I\'m writing a C# console application that scrapes data from web pages.
This application will go to about 8000 web pages and scrape data(same format of data on each page
You could also use TPL Dataflow, which is a good fit for this kind of problem.
In this case, you build a "dataflow mesh" and then your data flows through it.

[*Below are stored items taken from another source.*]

(** ** The charge of a frame *)

(** [b'] is [b] with a local charge of [n], and the native permit [k] of the World
    behind it, if there is one. *)
Definition permit_in (w w' : World) (k : option (N * N)) : Prop :=
  match k with
  | None => w_permits w' = w_permits w
  | Some (handle, bytes) => w_permits w !! handle = None ∧ w_permits w' = <[handle := bytes]> (w_permits w)
  end.
Record charge_in (w w' : World) (k : option (N * N)) : Prop := {
  ci_cfg : w_cfg w' = w_cfg w;
  ci_live : live_payloads w' = live_payloads w;
  ci_fresh h : (w_next_handle w' ≤ h)%N → w_permits w' !! h = None;
  ci_permits : permit_in w w' k;
}.
Record holds (n : N) (k : option (N * N)) (b b' : BufferBudget) : Prop := {
  ho_limit : bb_limit b' = bb_limit b;
  ho_used : bb_used b' = (bb_used b + n)%N;
  ho_fits : (bb_used b' ≤ bb_limit b)%N;
  ho_bound : (bb_limit b ≤ usize_max)%N;
  ho_native : match bb_native b, bb_native b' with
              | None, None => k = None
              | Some w, Some w' => charge_in w w' k
              | _, _ => False
              end;
}.
Definition budget_ok (b : BufferBudget) : Prop := holds 0 None b b.
Section charge.
Context (b : BufferBudget).
Lemma reserve_local_holds n k m b1 : holds n k b b1 →
  match Frames.reserve_local m b1 with
  | (Ok p, b2) => p = MkBufferPermit m None ∧ holds (n + m) k b b2
  | (Err _, b2) => b2 = b1
  | (Panic, _) => False
  end.
Proof.
  intros [Hl Hu Hf Hb Hn]. unfold Frames.reserve_local, bind, get, ok_or, checked_add. case_decide; [|done].
  unfold ret, reject_if. destruct (N.ltb_spec (bb_limit b1) (bb_used b1 + m)) as [|Hle]; [done|]. split; [done|].
  split; simpl; [done|lia|rewrite Hl in Hle; lia|done|done].
Qed.
Lemma drop_local_holds n k m b1 : holds (n + m) k b b1 →
  ∃ b2, Frames.drop_permit (MkBufferPermit m None) b1 = (Ok tt, b2) ∧ holds n k b b2.
Proof.
  intros [Hl Hu Hf Hb Hn]. eexists. split; [reflexivity|]. unfold usize_max, u64_max in *.
  assert ((bb_used b1 + 2 ^ 64 - m) mod 2 ^ 64 = bb_used b + n)%N as Hmod.
  { rewrite Hu. replace (bb_used b + (n + m) + 2 ^ 64 - m)%N with (bb_used b + n + 1 * 2 ^ 64)%N by lia.
    rewrite N.Div0.mod_add, N.mod_small by lia. done. }
  split; simpl; rewrite ?Hmod; try done; lia.
Qed.
Lemma drop_native_holds n h m b1 : holds (n + m) (Some (h, m)) b b1 →
  ∃ b2, Frames.drop_permit (MkBufferPermit m (Some h)) b1 = (Ok tt, b2) ∧ holds n None b b2.
Proof.
  intros Hh. destruct (drop_local_holds _ _ _ _ Hh) as (b2 & Hdrop & [Hl Hu Hf Hb Hn]). injection Hdrop as Hb2.
  unfold Frames.drop_permit. cbn [bp_charged bp_native]. unfold bind at 1, Frames.release, modify. rewrite Hb2.
  unfold Frames.on_native, bind. destruct (bb_native b) as [w|] eqn:Hw, (bb_native b2) as [w2|] eqn:Hw2; try done.
  eexists. split; [reflexivity|]. split; simpl; try done. rewrite Hw. destruct Hn as [Hc Hlive Hfr [Hnone Hp]].
  split; simpl; try done.
  - intros h' Hle. rewrite lookup_delete_None. right. by apply Hfr.
  - by rewrite Hp, delete_insert_id.
Qed.
(** [p] is charged to [b], here and in the World behind it. *)
Definition owns (p : BufferPermit) (b1 : BufferBudget) : Prop :=
  holds (bp_charged p) ((λ h, (h, bp_charged p)) <$> bp_native p) b b1 ∧ (is_Some (bp_native p) ↔ is_Some (bb_native b)).
Lemma drop_owned p b1 : owns p b1 → ∃ b2, Frames.drop_permit p b1 = (Ok tt, b2) ∧ holds 0 None b b2.
Proof.
  destruct p as [charged [h|]]; intros [Hh _]; cbn in Hh; [by apply drop_native_holds|by apply drop_local_holds].
Qed.
Lemma native_reserve_holds n m b1 : holds n None b b1 →
  match Frames.on_native (Buffers.reserve m) b1 with
  | (Ok None, b2) => bb_native b = None ∧ holds n None b b2
  | (Ok (Some h), b2) => is_Some (bb_native b) ∧ holds n (Some (h, m)) b b2
  | (Err _, b2) => holds n None b b2
  | (Panic, _) => False
  end.
Proof.
  intros Hh. pose proof Hh as [Hl Hu Hf Hb Hn]. unfold Frames.on_native.
  destruct (bb_native b) as [w|] eqn:Hw, (bb_native b1) as [w1|] eqn:Hw1; try done.
  unfold Buffers.reserve, Buffers.reserve_bytes, bind, get, ok_or. destruct (checked_add _ _ _) as [next|]; unfold fail, ret.
  2: { split; simpl; rewrite ?Hw; try done. }
  unfold reject_if. destruct (_ <? next)%N; [by split; simpl; rewrite ?Hw|]. unfold ret, new_handle, bind, get, modify. split; [by eexists|].
  split; simpl; rewrite ?Hw; try done. destruct Hn as [Hc Hlive Hfr Hp]. simpl in Hp. split; simpl; try done.
  - intros h' Hle. rewrite lookup_insert_ne by lia. apply Hfr. lia.
  - rewrite Hp in *. split; [|done]. by apply Hfr.
Qed.
Lemma native_grow_holds n h x m b1 : holds n (Some (h, x)) b b1 →
  match Frames.on_native (Buffers.try_grow h m) b1 with
  | (Ok _, b2) => holds n (Some (h, (x + m)%N)) b b2
  | (Err _, b2) => holds n (Some (h, x)) b b2
  | (Panic, _) => False
  end.
Proof.
  intros Hh. pose proof Hh as [Hl Hu Hf Hb Hn]. unfold Frames.on_native.
  destruct (bb_native b) as [w|] eqn:Hw, (bb_native b1) as [w1|] eqn:Hw1; try done.
  pose proof Hn as [Hc Hlive Hfr [Hnone Hp]].
  assert (∀ b2, b2 = b1 <| bb_native := Some w1 |> → ∀ k, charge_in w w1 k → holds n k b b2) as Hsame.
  { intros b2 -> k Hk. split; simpl; rewrite ?Hw; try done. }
  unfold Buffers.try_grow, bind at 1, get. unfold bind at 1, expect. rewrite Hp, lookup_insert_eq. unfold ret at 1.
  destruct (N.eqb_spec m 0) as [->|Hm]; [apply Hsame; [done|by rewrite N.add_0_r]|].
  unfold Buffers.reserve_bytes, bind, get, ok_or. unfold checked_add. case_decide as Hadd; unfold fail, ret; [|by apply Hsame].
  case_decide as Hret; unfold fail, ret; [|by apply Hsame]. unfold reject_if. destruct (_ <? _)%N; [by apply Hsame|].
  unfold ret, modify. split; simpl; rewrite ?Hw; try done. split; simpl; try done.
  - intros h' Hle. rewrite lookup_insert_None. split; [by apply Hfr|]. intros <-. specialize (Hfr h Hle). rewrite Hp, lookup_insert_eq in Hfr. done.
  - split; [done|]. by rewrite Hp, insert_insert_eq.
Qed.
(** When [m] keeps [Q] and the permit can be dropped from there. *)
Lemma or_drop_cases {A} p (m : BuM A) b1 (Post : A → BufferBudget → Prop) (Q Q' : BufferBudget → Prop) :
  match m b1 with (Ok a, b2) => Post a b2 | (Err _, b2) => Q b2 | (Panic, _) => False end →
  (∀ b2, Q b2 → ∃ b3, Frames.drop_permit p b2 = (Ok tt, b3) ∧ Q' b3) →
  match Frames.or_drop p m b1 with (Ok a, b2) => Post a b2 | (Err _, b2) => Q' b2 | (Panic, _) => False end.
Proof.
  intros Hm Hd. unfold Frames.or_drop, bind, try_. destruct (m b1) as [[a|e|] b2]; [done| |done].
  destruct (Hd b2 Hm) as (b3 & -> & Hq). done.
Qed.
Lemma reserve_owns m : holds 0 None b b →
  match Frames.reserve m b with
  | (Ok p, b2) => bp_charged p = m ∧ owns p b2
  | (Err _, b2) => holds 0 None b b2
  | (Panic, _) => False
  end.
Proof.
  intros Hh. unfold Frames.reserve, bind at 1. pose proof (reserve_local_holds 0 None m b Hh) as Hlocal.
  destruct (Frames.reserve_local m b) as [[p|e|] b1]; [|by subst|done]. destruct Hlocal as [-> Hlocal]. rewrite N.add_0_l in Hlocal.
  set (Post := λ (o : option N) b2, match o with
    | Some h => is_Some (bb_native b) ∧ holds m (Some (h, m)) b b2
    | None => bb_native b = None ∧ holds m None b b2
    end).
  assert (match Frames.on_native (Buffers.reserve m) b1 with
    | (Ok o, b2) => Post o b2 | (Err _, b2) => holds m None b b2 | (Panic, _) => False end) as Hres.
  { pose proof (native_reserve_holds m m b1 Hlocal) as H. destruct (Frames.on_native _ b1) as [[[h|]|e|] b2]; exact H. }
  pose proof (or_drop_cases (MkBufferPermit m None) _ b1 Post _ (holds 0 None b) Hres
    ltac:(intros b2 Hb2; by apply (drop_local_holds 0 None m))) as H.
  unfold bind. destruct (Frames.or_drop _ _ b1) as [[[h|]|e|] b2]; [| |done|done].
  - destruct H as [Hs H]. split; [done|]. split; [done|]. simpl. split; [done|by eexists].
  - destruct H as [Hs H]. split; [done|]. split; [done|]. simpl. rewrite Hs. split; by intros [].
Qed.
Lemma grow_owns p x b1 : owns p b1 →
  match Frames.grow p x b1 with
  | (Ok p', b2) => bp_charged p' = (bp_charged p + x)%N ∧ owns p' b2
  | (Err _, b2) => owns p b2
  | (Panic, _) => False
  end.
Proof.
  intros [Hh Hn]. unfold Frames.grow. destruct (N.eqb_spec x 0) as [->|Hx]; [split; [lia|done]|].
  unfold bind at 1, ok_or, checked_add. case_decide as Hadd; [|done]. unfold ret at 1, bind at 1.
  pose proof (reserve_local_holds _ _ x b1 Hh) as Hlocal. destruct (Frames.reserve_local x b1) as [[extra|e|] b2]; [|by subst|done].
  destruct Hlocal as [-> Hlocal]. destruct p as [charged [h|]]; cbn [bp_charged bp_native fmap option_fmap option_map] in *.
  - pose proof (or_drop_cases (MkBufferPermit x None) _ b2 _ _ (holds charged (Some (h, charged)) b)
      (native_grow_holds (charged + x) h charged x b2 Hlocal)
      ltac:(intros b3 Hb3; by apply (drop_local_holds charged))) as H.
    unfold bind. destruct (Frames.or_drop _ _ b2) as [[o|e|] b3]; [|by split|done]. by split.
  - by split.
Qed.
End charge.
Lemma read_exact_frame_total `{!AsyncReader R} fuel : ∀ (r : R) missing bytes,
  N.to_nat missing < fuel →
  match (read_exact_frame fuel r missing bytes).1 with
  | Ok (Some bs) => N.of_nat (length bs) = (N.of_nat (length bytes) + missing)%N
  | Panic => False
  | _ => True
  end.
Proof.
  induction fuel as [|fuel IH]; intros r missing bytes Hf; [lia|]. cbn [read_exact_frame].
  destruct (N.eqb_spec missing 0); [simpl; lia|]. destruct (read r missing) as [[kind|chunk] r'] eqn:Hr; [done|].
  pose proof (read_fits _ _ _ _ Hr) as Hfit. destruct chunk as [|x chunk]; [by destruct bytes|].
  specialize (IH r' (missing - N.of_nat (length (x :: chunk)))%N (bytes ++ x :: chunk)).
  destruct (read_exact_frame _ _ _ _) as [[[bs|]|e|] r'']; simpl in *; try done.
  - rewrite length_app in IH. simpl in IH. lia.
  - apply IH. lia.
Qed.
(** [b'] is [b] with [n] more bytes charged, to it and to the World behind it. *)
Definition charged_exactly (b b' : BufferBudget) (n : N) : Prop :=
  bb_used b' = (bb_used b + n)%N ∧ (bb_used b' ≤ bb_limit b)%N ∧ bb_limit b' = bb_limit b ∧
  match bb_native b, bb_native b' with
  | None, None => True
  | Some w, Some w' => retained_bytes w' = (retained_bytes w + n)%N
  | _, _ => False
  end.
Lemma charge_retained w w' k :
  charge_in w w' k → retained_bytes w' = (retained_bytes w + match k with Some (_, m) => m | None => 0 end)%N.
Proof.
  intros [_ Hlive _ Hp]. unfold retained_bytes. rewrite Hlive. destruct k as [[h m]|]; simpl in Hp.
  - destruct Hp as [Hnone ->]. rewrite (sum_map_insert (λ _ b, b)) by done. lia.
  - rewrite Hp. lia.
Qed.
Lemma holds_exactly b b' : holds 0 None b b' → charged_exactly b b' 0.
Proof.
  intros [Hl Hu Hf Hb Hn]. split_and!; try done. destruct (bb_native b) as [w|], (bb_native b') as [w'|]; try done.
  by rewrite (charge_retained _ _ _ Hn).
Qed.
Lemma owns_exactly b p b' : owns b p b' → charged_exactly b b' (bp_charged p).
Proof.
  intros [[Hl Hu Hf Hb Hn] Hs]. split_and!; try done. destruct (bb_native b) as [w|], (bb_native b') as [w'|]; try done.
  destruct (bp_native p) as [h|]; [by rewrite (charge_retained _ _ _ Hn)|]. by destruct (proj2 Hs (ex_intro _ w eq_refl)) as [? [=]].
Qed.
Section leaks.
Context `{!AsyncReader R} (b : BufferBudget).
Implicit Types (s : Connection (R:=R)).
Definition outcome_of {A} (Post : A → BufferBudget → Prop) (Q : BufferBudget → Prop)
    (x : outcome frame_error A * Connection (R:=R)) : Prop :=
  match x with
  | (Ok a, s) => Post a (cn_budget s)
  | (Err _, s) => Q (cn_budget s)
  | (Panic, _) => False
  end.
Lemma outcome_bind {A B} (m : M _ frame_error A) (k : A → M _ frame_error B) s Post Mid Q :
  outcome_of Mid Q (m s) → (∀ a s', Mid a (cn_budget s') → outcome_of Post Q (k a s')) → outcome_of Post Q (bind m k s).
Proof. unfold bind, outcome_of. destruct (m s) as [[a|e|] s']; [|done..]. intros Hm Hk. by apply Hk. Qed.
Lemma outcome_dropping {A} p (m : M _ frame_error A) s Post :
  outcome_of Post (owns b p) (m s) → outcome_of Post (holds 0 None b) (dropping p m s).
Proof.
  unfold dropping, bind, try_, outcome_of, charging, zoom. destruct (m s) as [[a|e|] s']; [done| |done].
  intros Hm. destruct (drop_owned b p _ Hm) as (b2 & -> & Hh). done.
Qed.
Lemma outcome_exactly s n φ : φ (cn_budget s) →
  outcome_of (λ o b', φ b' ∧ match o with Some bs => N.of_nat (length bs) = n | None => True end) φ (exactly n s).
Proof.
  intros Hs. unfold exactly, outcome_of. pose proof (read_exact_frame_total (S (N.to_nat n)) (cn_reader s) n [] ltac:(lia)) as H.
  destruct (read_exact_frame _ _ _ _) as [[o|e|] r]; simpl in *; [|done..]. split; [done|]. by destruct o.
Qed.
Lemma outcome_reject {A} c e (k : unit → M _ frame_error A) s Post Q :
  Q (cn_budget s) → outcome_of Post Q (k tt s) → outcome_of Post Q (bind (reject_if c e) k s).
Proof. intros Hq Hk. unfold bind, reject_if. by destruct c. Qed.
Lemma read_frame_owns try_reserve_exact max s :
  (∀ n c, try_reserve_exact n = Some c → (n ≤ c)%N) → cn_budget s = b → budget_ok b →
  outcome_of (λ o b', match o with
                      | Some f => (N.of_nat (length (fb_bytes f)) ≤ bp_charged (fb_permit f))%N ∧ owns b (fb_permit f) b'
                      | None => holds 0 None b b'
                      end) (holds 0 None b) (read_frame try_reserve_exact max s).
Proof.
  intros Halloc Hs Hok. unfold read_frame.
  assert (holds 0 None b (cn_budget s)) as Hh by (by rewrite Hs).
  pose proof (outcome_exactly s 4 (λ b', b' = b) Hs) as Hhead.
  assert (∀ A (m : M _ frame_error A) φ, outcome_of φ (λ b', b' = b) (m s) → outcome_of φ (holds 0 None b) (m s)) as Hweak.
  { unfold outcome_of. intros A m φ. destruct (m s) as [[a|e|] s']; [done|by intros ->|done]. }
  eapply outcome_bind; [by apply Hweak|]. intros [header|] s1 [Hs1 _]; [|simpl; by rewrite Hs1].
  cbv zeta. set (n := from_be_bytes header). do 2 (apply outcome_reject; [by rewrite Hs1|]).
  apply (outcome_bind _ _ _ _ (λ p b', bp_charged p = n ∧ owns b p b')).
  { unfold charging, zoom, outcome_of. rewrite Hs1. pose proof (reserve_owns b n Hok) as H. by destruct (Frames.reserve n b) as [[p|e|] b2]. }
  intros p s2 [Hp Ho].
  apply (outcome_bind _ _ _ _ (λ c b', (n ≤ c)%N ∧ owns b p b')).
  { apply outcome_dropping. destruct (try_reserve_exact n) as [c|] eqn:Hc; [|done]. split; [by apply Halloc|done]. }
  intros c s3 [Hc Ho3].
  apply (outcome_bind _ _ _ _ (λ p b', (n ≤ bp_charged p)%N ∧ owns b p b')).
  { destruct (_ <? c)%N; [|by split; [rewrite Hp|]]. apply outcome_dropping. unfold charging, zoom, outcome_of.
    pose proof (grow_owns b p (c - n) (cn_budget s3) Ho3) as H. destruct (Frames.grow _ _ _) as [[p'|e|] b2]; [|done..].
    destruct H as [Hp' H]. split; [|done]. lia. }
  intros p' s4 [Hp' Ho4].
  apply (outcome_bind _ _ _ _ (λ bs b', N.of_nat (length bs) = n ∧ owns b p' b')); [|intros bs s5 [Hbs Ho5]; split; [simpl; lia|done]].
  apply outcome_dropping. eapply outcome_bind; [by apply (outcome_exactly s4 n (owns b p'))|].
  intros [bs|] s5 [Ho5 Hbs]; [by split|done].
Qed.
End leaks.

This one is actually more like a pipeline than a "mesh". I'm putting in three steps: Download the (string) data from the URL; Parse the (string) data into HTML and then into a DataSet
; and Merge the DataSet
into the master DataSet
.
First, we create the blocks that will go in the mesh:
DataSet allData;
var downloadData = new TransformBlock(
async pageid =>
{
System.Net.WebClient webClient = null;
var url = "https://domain.com?&id=" + pageid + "restofurl";
return await webClient.DownloadStringTaskAsync(url);
},
new ExecutionDataflowBlockOptions
{
MaxDegreeOfParallelism = DataflowBlockOptions.Unbounded,
});
var parseHtml = new TransformBlock(
html =>
{
var dsPageData = new DataSet();
var doc = new HtmlDocument();
doc.LoadHtml(html);
// HTML Agility parsing
return dsPageData;
},
new ExecutionDataflowBlockOptions
{
MaxDegreeOfParallelism = DataflowBlockOptions.Unbounded,
});
var merge = new ActionBlock(
dataForOnePage =>
{
// merge dataForOnePage into allData
});
Then we link the three blocks together to create the mesh:
downloadData.LinkTo(parseHtml);
parseHtml.LinkTo(merge);
Next, we start pumping data into the mesh:
foreach (var pageid in the8000urls)
downloadData.Post(pageid);
And finally, we wait for each step in the mesh to complete (this will also cleanly propagate any errors):
downloadData.Complete();
await downloadData.Completion;
parseHtml.Complete();
await parseHtml.Completion;
merge.Complete();
await merge.Completion;
The nice thing about TPL Dataflow is that you can easily control how parallel each part is. For now, I've set both the download and parsing blocks to be Unbounded
, but you may want to restrict them. The merge block uses the default maximum parallelism of 1, so no locks are necessary when merging.